Janis war unglücklich und reagierte mit Aufsässigkeit. Doch ihr ungehobeltes und provokantes Verhalten machte sie nur noch unbeliebter. Zwei unterschiedliche Ereignisse ließen ihre Konflikte mit Autoritätspersonen und ihrer Umgebung eskalieren. 1957 erschien der legendäre Beatnik-Roman On the Road von Jack Kerouac,_4 der zu ihrer Bibel wurde. Und ein Artikel im Time Magazine über die Beatniks_5 verfehlte ebenfalls nicht seine Wirkung. Ab da wurde sie bewusst zur Außenseiterin, lief nur noch in Beatnik-Kluft herum, in kurzen Röcken, dunklen Strumpfhosen, Jeans, Männerhemden und schwarzen Pullis.

1957 wurden die neuen Rassengesetze erlassen und somit schwarze Schüler den weißen gleichgestellt. Janis machte sich lebenslange Feinde, als sie die Rassenintegration an ihrer Schule befürwortete. »So etwas macht man einfach nicht in Port Arthur«, so ihre Freundin Karleen, »man macht das noch nicht einmal heute!« Danach wurde Janis überall als »Niggerfreundin« verhöhnt, mit Pennys beworfen, als »Schwein« und »Drecksau« beschimpft. Um ihre Verletzlichkeit und Sensibilität zu verstecken, spielte Janis zunehmend den Clown, reagierte voller Trotz und tat alles, um aufzufallen und beachtet zu werden. Insgeheim wollte sie dazugehören, äußerlich entfernte sie sich mehr und mehr von der Norm. Mit ihren Freundinnen Karleen und Arlene Elster schloss sie sich den harten Brillantine-Jungs in schwarzen Lederjacken an, den so genannten »Fonzies«, Vorläufer der Hell's Angels. Sie ließ sich wie deren Mädchen, die tough girls, die Haare orange färben und raste in Rooney Pauls hochfrisiertem Schrottauto durch die Gegend. Janis passte nicht mehr ins Bild von Port Arthur, fand sich selbst hässlich, wurde schlampig und obszön, kurzum »ein böses Mädchen«. Heute würde man das als normale pubertäre Rebellion bezeichnen.

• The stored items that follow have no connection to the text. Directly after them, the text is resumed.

Definition lhandle (w : LOutside) (X : Type) (ev : LEv X) s : X * LSt R T :=
  match ev in LEv X return X * LSt R T with
  | Booking ev =>
      let '(x, b) := handle (lw_booking w) _ ev (ls_booking s) in
      (x, MkLSt b (ls_cursors s) (ls_claims s))
  | CursorGet id => (ls_cursors s !! id, s)
  | CursorSet id v =>
      let '(ok, m) := cursor_set (lw_cursorWritable w) id v (ls_cursors s) in
      (ok, MkLSt (ls_booking s) m (ls_claims s))
  | GetLatestLedger => (lw_tip w, s)
  | GetEvents start limit addresses => (lw_page w start limit addresses, s)
  | Claim key =>
      let '(ok, c) := claim key (ls_claims s) in (ok, MkLSt (ls_booking s) (ls_cursors s) c)
  | ReleaseClaim key => (tt, MkLSt (ls_booking s) (ls_cursors s) (release key (ls_claims s)))
  | ListenerNow => (lw_now w, s)
  end.

Lemma run_embed {A} w (p : Handler A) s :
  run (lhandle w) (embed p) s =
  (Ok (fst (run (handle (lw_booking w)) p (ls_booking s))),
   MkLSt (snd (run (handle (lw_booking w)) p (ls_booking s))) (ls_cursors s) (ls_claims s)).
Proof.
  revert s. induction p as [a|e|X ev k IH]; intros s; simpl; [by destruct s..|].
  destruct (handle (lw_booking w) X ev (ls_booking s)) as [x b]. by rewrite IH.
Qed.

End Interp.

(** ** The batch a tick applies *)

(** Events of a page seen for the first time, in order. *)
Fixpoint fresh (claims : gset string) (l : list EscrowEvent) : list EscrowEvent :=
  match l with
  | [] => []
  | e :: l' => if bool_decide (eventKey e ∈ claims) then fresh claims l'
               else e :: fresh ({[eventKey e]} ∪ claims) l'
  end.

(** Events that have reached finality. *)
Definition settled (safeTip : Z) (l : list EscrowEvent) : list EscrowEvent :=
  List.filter (fun e => negb (safeTip <? ee_ledgerSeq e)) l.

Definition keys (l : list EscrowEvent) : gset string := list_to_set (eventKey <$> l).

Definition max_seq (l : list EscrowEvent) (m : Z) : Z :=
  fold_left (fun m e => Z.max m (ee_ledgerSeq e)) l m.

Lemma max_seq_le l m : m <= max_seq l m.
Proof.
  unfold max_seq. revert m. induction l as [|e l IH]; intros m; simpl; [lia|].
  specialize (IH (Z.max m (ee_ledgerSeq e))). lia.
Qed.

Lemma max_seq_bound l m b :
  m <= b -> Forall (fun e => ee_ledgerSeq e <= b) l -> max_seq l m <= b.
Proof.
  intros Hm Hl. revert m Hm. unfold max_seq. induction Hl as [|e l He Hl IH]; intros m Hm; simpl; [done|].
  apply IH. lia.
Qed.

Lemma settled_bound t l : Forall (fun e => ee_ledgerSeq e <= t) (settled t l).
Proof.
  apply Forall_forall. intros e. unfold settled. rewrite list_elem_of_In, filter_In.
  intros [_ He%negb_true_iff%Z.ltb_ge]. done.
Qed.

Lemma total_increment c k : total_count (incrementProjectionCount c k) = S (total_count c).
Proof. unfold total_count, incrementProjectionCount. destruct k; simpl; lia. Qed.

(** The counters of a tick agree: applied events are counted once each. *)
Definition counted (pg : Progress) : Prop := pg_appliedEvents pg = pg_projectionCounts pg applied.

Section Correctness.
Context {R T : Type} `{BookingIntentRepositoryLaws R} `{SlotRepositoryLaws T}.
Context (date_parse : string -> option Z) (opts : ListenerOptions).
Implicit Types (s : LSt R T) (w : LOutside).

Definition apply_event w (b : St R T) (e : EscrowEvent) : St R T :=
  snd (run (handle (lw_booking w)) (project (lo_allowList opts) (lo_indexed opts) e) b).

Lemma run_project_embedded w e s :
  exists out, run (lhandle w) (embed (project (lo_allowList opts) (lo_indexed opts) e)) s =
    (Ok (Ok out), MkLSt (apply_event w (ls_booking s) e) (ls_cursors s) (ls_claims s)).
Proof.
  rewrite run_embed. unfold apply_event.
  destruct (project_spec (lw_booking w) (lo_allowList opts) (lo_indexed opts) e (ls_booking s))
    as (out & s' & Hr & _). rewrite Hr. by exists out.
Qed.

(** The state after one event. *)
Definition after_event w (t : Z) (e : EscrowEvent) s : LSt R T :=
  if t <? ee_ledgerSeq e then s
  else if bool_decide (eventKey e ∈ ls_claims s) then s
  else MkLSt (apply_event w (ls_booking s) e) (ls_cursors s) ({[eventKey e]} ∪ ls_claims s).
(* ===== verification/EscrowHoldings.v ===== *)
(** * EscrowHoldings: off-chain escrow holds

    [EscrowHoldingsService] of [services/escrowHoldingsService.ts]: one hold per
    booking intent, released to the supplier, refunded to the buyer, or disputed
    and then refunded.  [createHold], [releaseHold], [refundHold] and
    [disputeHold] contain no await, so each is one atomic event;
    [processDueHolds] takes a snapshot and awaits between two releases.  The
    random part of a hold id and the readings of the clock are chosen by the
    environment. *)
From stdpp Require Import base list strings gmap relations.
From Stdlib Require Import ZArith Lia.
From S2P Require Import Prelude JsNumber Async JsMap.
Local Open Scope Z_scope.

Inductive EscrowHoldState : Type := held | released | refunded | disputed.

#[export] Instance EscrowHoldState_eq_dec : EqDecision EscrowHoldState.
Proof. solve_decision. Defined.

(** The [action] "created" is the one that leads to the state [held]. *)
Inductive HoldAction : Type := a_created | a_released | a_refunded | a_disputed.

Record EscrowHoldAuditEntry : Type := {
  ha_action : HoldAction;
  ha_actorId : string;
  ha_atMs : Z;
  ha_reason : string;
  ha_state : EscrowHoldState
}.

Record EscrowHoldRecord : Type := {
  eh_id : string;
  eh_bookingIntentId : string;
  eh_buyerId : string;
  eh_supplierId : string;
  eh_amountCents : num;
  eh_currency : string;
  eh_slotEndTimeMs : num;
  eh_confirmationWindowMs : num;
  eh_scheduledReleaseAtMs : num;
  eh_state : EscrowHoldState;
  eh_createdAtMs : Z;
  eh_updatedAtMs : Z;
  eh_resolvedAtMs : option Z;
  eh_lastReason : string;
  eh_disputeReason : option string;
  eh_auditTrail : list EscrowHoldAuditEntry
}.

Record CreateEscrowHoldInput : Type := {
  ci_bookingIntentId : string;
  ci_amountCents : num;
  ci_currency : string;
  ci_supplierId : string;
  ci_buyerId : string;
  ci_slotEndTimeMs : num;
  ci_confirmationWindowMs : num
}.

Inductive InvalidInput : Type :=
| actorId_required | bookingIntentId_required | amountCents_positive | currency_required
| supplierId_required | hold_buyerId_required | slotEnd_nonneg | window_nonneg
| already_has_hold (bookingIntentId : string).

Inductive HoldError : Type :=
| EscrowHoldNotFoundError (holdId : string)
| EscrowHoldAlreadyResolvedError (holdId : string) (state : EscrowHoldState)
| EscrowHoldInvalidInputError (why : InvalidInput).

Record Holdings : Type := {
  hs_holds : jsmap EscrowHoldRecord;
  hs_bookingIntentIndex : gmap string string
}.

Definition no_holds : Holdings := {| hs_holds := []; hs_bookingIntentIndex := ∅ |}.

(** ** Operations *)

Definition validateActor (actorId : string) : result HoldError unit :=
  throw_if (blank actorId) (EscrowHoldInvalidInputError actorId_required).

Definition validateCreateInput (i : CreateEscrowHoldInput) : result HoldError unit :=
  let bad c why := throw_if c (EscrowHoldInvalidInputError why) in
  _ ← bad (blank (ci_bookingIntentId i)) bookingIntentId_required;
  _ ← bad (negb (is_integer (ci_amountCents i)) || leb (ci_amountCents i) zero) amountCents_positive;
  _ ← bad (blank (ci_currency i)) currency_required;
  _ ← bad (blank (ci_supplierId i)) supplierId_required;
  _ ← bad (blank (ci_buyerId i)) hold_buyerId_required;
  _ ← bad (negb (is_integer (ci_slotEndTimeMs i)) || ltb (ci_slotEndTimeMs i) zero) slotEnd_nonneg;
  bad (negb (is_integer (ci_confirmationWindowMs i)) || ltb (ci_confirmationWindowMs i) zero) window_nonneg.

Definition new_hold (id : string) (now : Z) (i : CreateEscrowHoldInput) (actorId : string)
    : EscrowHoldRecord :=
  {| eh_id := id; eh_bookingIntentId := ci_bookingIntentId i; eh_buyerId := ci_buyerId i;
     eh_supplierId := ci_supplierId i; eh_amountCents := ci_amountCents i;
     eh_currency := js_trim (ci_currency i); eh_slotEndTimeMs := ci_slotEndTimeMs i;
     eh_confirmationWindowMs := ci_confirmationWindowMs i;
     eh_scheduledReleaseAtMs := add (ci_slotEndTimeMs i) (ci_confirmationWindowMs i);
     eh_state := held; eh_createdAtMs := now; eh_updatedAtMs := now; eh_resolvedAtMs := None;
     eh_lastReason := "escrow_held"; eh_disputeReason := None;
     eh_auditTrail := [{| ha_action := a_created; ha_actorId := actorId; ha_atMs := now;
                          ha_reason := "escrow_held"; ha_state := held |}] |}.

(** [id] is [`hold-${cryptoRandomId()}`]. *)
Definition createHold (id : string) (now : Z) (i : CreateEscrowHoldInput) (actorId : string)
    : M Holdings HoldError EscrowHoldRecord :=
  _ ← of_result (validateActor actorId);
  _ ← of_result (validateCreateInput i);
  s ← get;
  _ ← guard (bool_decide (is_Some (hs_bookingIntentIndex s !! ci_bookingIntentId i)))
        (EscrowHoldInvalidInputError (already_has_hold (ci_bookingIntentId i)));
  let hold := new_hold id now i actorId in
  _ ← put {| hs_holds := map_set id hold (hs_holds s);
             hs_bookingIntentIndex := <[ci_bookingIntentId i := id]> (hs_bookingIntentIndex s) |};
  mret hold.

Definition requireHold (holdId : string) : M Holdings HoldError EscrowHoldRecord :=
  s ← get; of_option (map_get holdId (hs_holds s)) (EscrowHoldNotFoundError holdId).

(** The record [{...hold, state, updatedAtMs, lastReason, auditTrail: [..., entry]}]
    the three transitions share; [resolved] is the new [resolvedAtMs]. *)
Definition hold_transition (action : HoldAction) (state : EscrowHoldState) (resolved : option Z)
    (dispute : option string) (actorId : string) (now : Z) (reason : string) (h : EscrowHoldRecord)
    : EscrowHoldRecord :=
  {| eh_id := eh_id h; eh_bookingIntentId := eh_bookingIntentId h; eh_buyerId := eh_buyerId h;
     eh_supplierId := eh_supplierId h; eh_amountCents := eh_amountCents h;
     eh_currency := eh_currency h; eh_slotEndTimeMs := eh_slotEndTimeMs h;
     eh_confirmationWindowMs := eh_confirmationWindowMs h;
     eh_scheduledReleaseAtMs := eh_scheduledReleaseAtMs h; eh_state := state;
     eh_createdAtMs := eh_createdAtMs h; eh_updatedAtMs := now; eh_resolvedAtMs := resolved;
     eh_lastReason := reason; eh_disputeReason := dispute;
     eh_auditTrail := eh_auditTrail h ++
       [{| ha_action := action; ha_actorId := actorId; ha_atMs := now; ha_reason := reason;
           ha_state := state |}] |}.
(* ===== verification/PartialRelease.v ===== *)
(** * PartialRelease: milestone releases of a hold

    [EscrowPartialReleaseService] of [services/escrowPartialRelease.ts].  The
    body of [releasePartial] is synchronous once its turn in the mutation queue
    has come ([_doRelease]), so every operation is a function on the map of
    bookings; the queue fixes the order of the releases and decides nothing
    else.  SHA-256 is a parameter; the time of a release is an argument. *)
From stdpp Require Import base list strings gmap relations.
From Stdlib Require Import ZArith Lia.
From S2P Require Import Prelude JsNumber.
Local Open Scope Z_scope.

Record Milestone : Type := {
  ms_milestoneId : string;
  ms_description : string;
  ms_amountStroops : num;
  ms_released : bool;
  ms_releasedAt : option string;
  ms_releaseTxHash : option string;
  ms_authorizedBy : option string
}.

Record BookingEscrowRecord : Type := {
  be_bookingId : string;
  be_holdAmountStroops : num;
  be_milestones : list Milestone
}.

Record PartialReleaseResult : Type := {
  pr_bookingId : string;
  pr_milestoneId : string;
  pr_amountReleasedStroops : num;
  pr_remainingBalanceStroops : num;
  pr_txHash : string
}.

Inductive ReleaseError : Type :=
| BookingNotFoundError (bookingId : string)
| MilestoneNotFoundError (bookingId milestoneId : string)
| MilestoneAlreadyReleasedError (bookingId milestoneId : string)
| OverReleaseError (bookingId milestoneId : string) (requested remaining : num)
| MilestoneNotAuthorizedError (bookingId milestoneId : string)
| InvalidMilestoneAmountError (milestoneId : string) (amount : num)
| MilestoneAmountExceedsHoldError (bookingId : string) (total hold : num).
Lemma strikes_never_reactivated_witness :
  exists k', sv_strikes w_v7 !! "k1"%string = Some k' /\
    strike_evolves (new_strike "k1" (w_issue 1) DEFAULT_STRIKE_CONFIG) k'.
Proof.
  apply (strikes_never_reactivated w_v4); [|vm_compute; reflexivity].
  eapply rtc_l; [eapply (op_appeal w_v4 "k1" "late train" [] 5); vm_compute; reflexivity|].
  eapply rtc_l; [eapply (op_escalate w_v5 "k1" 6); vm_compute; reflexivity|].
  eapply rtc_l; [eapply (op_decide w_v6 "k1" OVERTURNED "judge" 7); vm_compute; reflexivity|]. apply rtc_refl.
Defined.

Definition w_k1a : Strike := default (new_strike "" (w_issue 0) DEFAULT_STRIKE_CONFIG) (sv_strikes w_v5 !! "k1"%string).

(** Four strikes, one appealed: three live ones remain, so the suspension stands;
    overturning the appealed strike lifts it all the same. *)
Lemma appealStrike_correct_witness :
  exists k, sv_strikes w_v4 !! "k1"%string = Some k /\ sk_status k = active /\
    sv_strikes w_v5 !! "k1"%string = Some w_k1a /\ sk_status w_k1a = appealed /\
    false = bs_isSuspended (suspension_of (sk_buyerId k) w_v4)
            && (live_count (sk_buyerId k) 5 w_v5 <? maxStrikesThreshold (sv_config w_v4)) /\
    bs_isSuspended (suspension_of (sk_buyerId k) w_v5) =
      bs_isSuspended (suspension_of (sk_buyerId k) w_v4) && negb false.
Proof.
  apply (appealStrike_correct "k1" "late train" [] 5 w_v4 w_k1a (suspension_of "alice" w_v4)).
  vm_compute. reflexivity.
Defined.

Definition w_k1 : Strike := default (new_strike "" (w_issue 0) DEFAULT_STRIKE_CONFIG) (sv_strikes w_v7 !! "k1"%string).

Lemma decideArbitration_correct_witness :
  (exists k, sv_strikes w_v6 !! "k1"%string = Some k /\ sv_strikes w_v7 !! "k1"%string = Some w_k1 /\
    sk_status w_k1 = sk_status k /\ sk_arbitration w_k1 = Some (OVERTURNED, "judge"%string, 7) /\
    suspension_of (sk_buyerId k) w_v7 =
      (if bool_decide (OVERTURNED = OVERTURNED) && bs_isSuspended (suspension_of (sk_buyerId k) w_v6)
       then lift_suspension 7 "judge" (overturned_reason "judge") (suspension_of (sk_buyerId k) w_v6)
       else suspension_of (sk_buyerId k) w_v6) /\
    (forall q, decideArbitration "k1" q "judge" 7 w_v7 = Err already_decided)) /\
  bs_isSuspended (suspension_of "alice" w_v7) = false /\ live_count "alice" 7 w_v7 = 3 /\
  sk_status w_k1 = appealed.
Proof.
  split_and!; [|vm_compute; reflexivity..].
  eapply (decideArbitration_correct "k1" OVERTURNED "judge" 7 w_v6). vm_compute. reflexivity.
Defined.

Sie hat sich einfach total verändert, über Nacht. Eine vollständige Abkehr von ihrem früheren Selbst.

Janis' Mutter Dorothy

Doch Dorothy war entsetzt über die Wandlung ihrer Tochter und sah den hart erkämpften Aufstieg der Familie in den Mittelstand gefährdet. Es kam zum offenen Kampf zwischen Mutter und Tochter, tagtäglich kam es zu Streitereien. Weil Dorothy inzwischen als Lehrerin arbeitete und Großmutter East zum Pflegefall geworden war, hatte sie viel zu wenig Zeit für ihre schwierige Tochter. Karleen berichtet, dass die Joplins durchaus liberal waren, aber furchtbar streng, wenn es darum ging, »das Richtige« zu tun - oder das, was sie darunter verstanden. »Man konnte erkennen, dass irgendetwas geschehen würde. Entweder gab sie [Janis] nach und wurde zu dem, was ihnen vorschwebte, oder sie schlug um ins andere Extrem.« Dorothy wollte eine adrette, fleißige Vorzeige-Janis, ein anerkanntes Mitglied der bürgerlichen Gesellschaft von Port Arthur. Doch wenn man bedenkt, dass sie ihrer Tochter als Kind die skandalösen Hosen aufgezwungen und sie angehalten hatte, ihre Individualität auszuleben, konnte dieser entgegengesetzte Kurs in der Pubertät nicht gut gehen. Diese Ambivalenz führte bei Janis zu dem Gefühl, nie mit sich selbst eins zu sein, es keinem recht zu machen, schon gar nicht ihrer Mutter. Folglich fiel sie von einem Extrem ins andere.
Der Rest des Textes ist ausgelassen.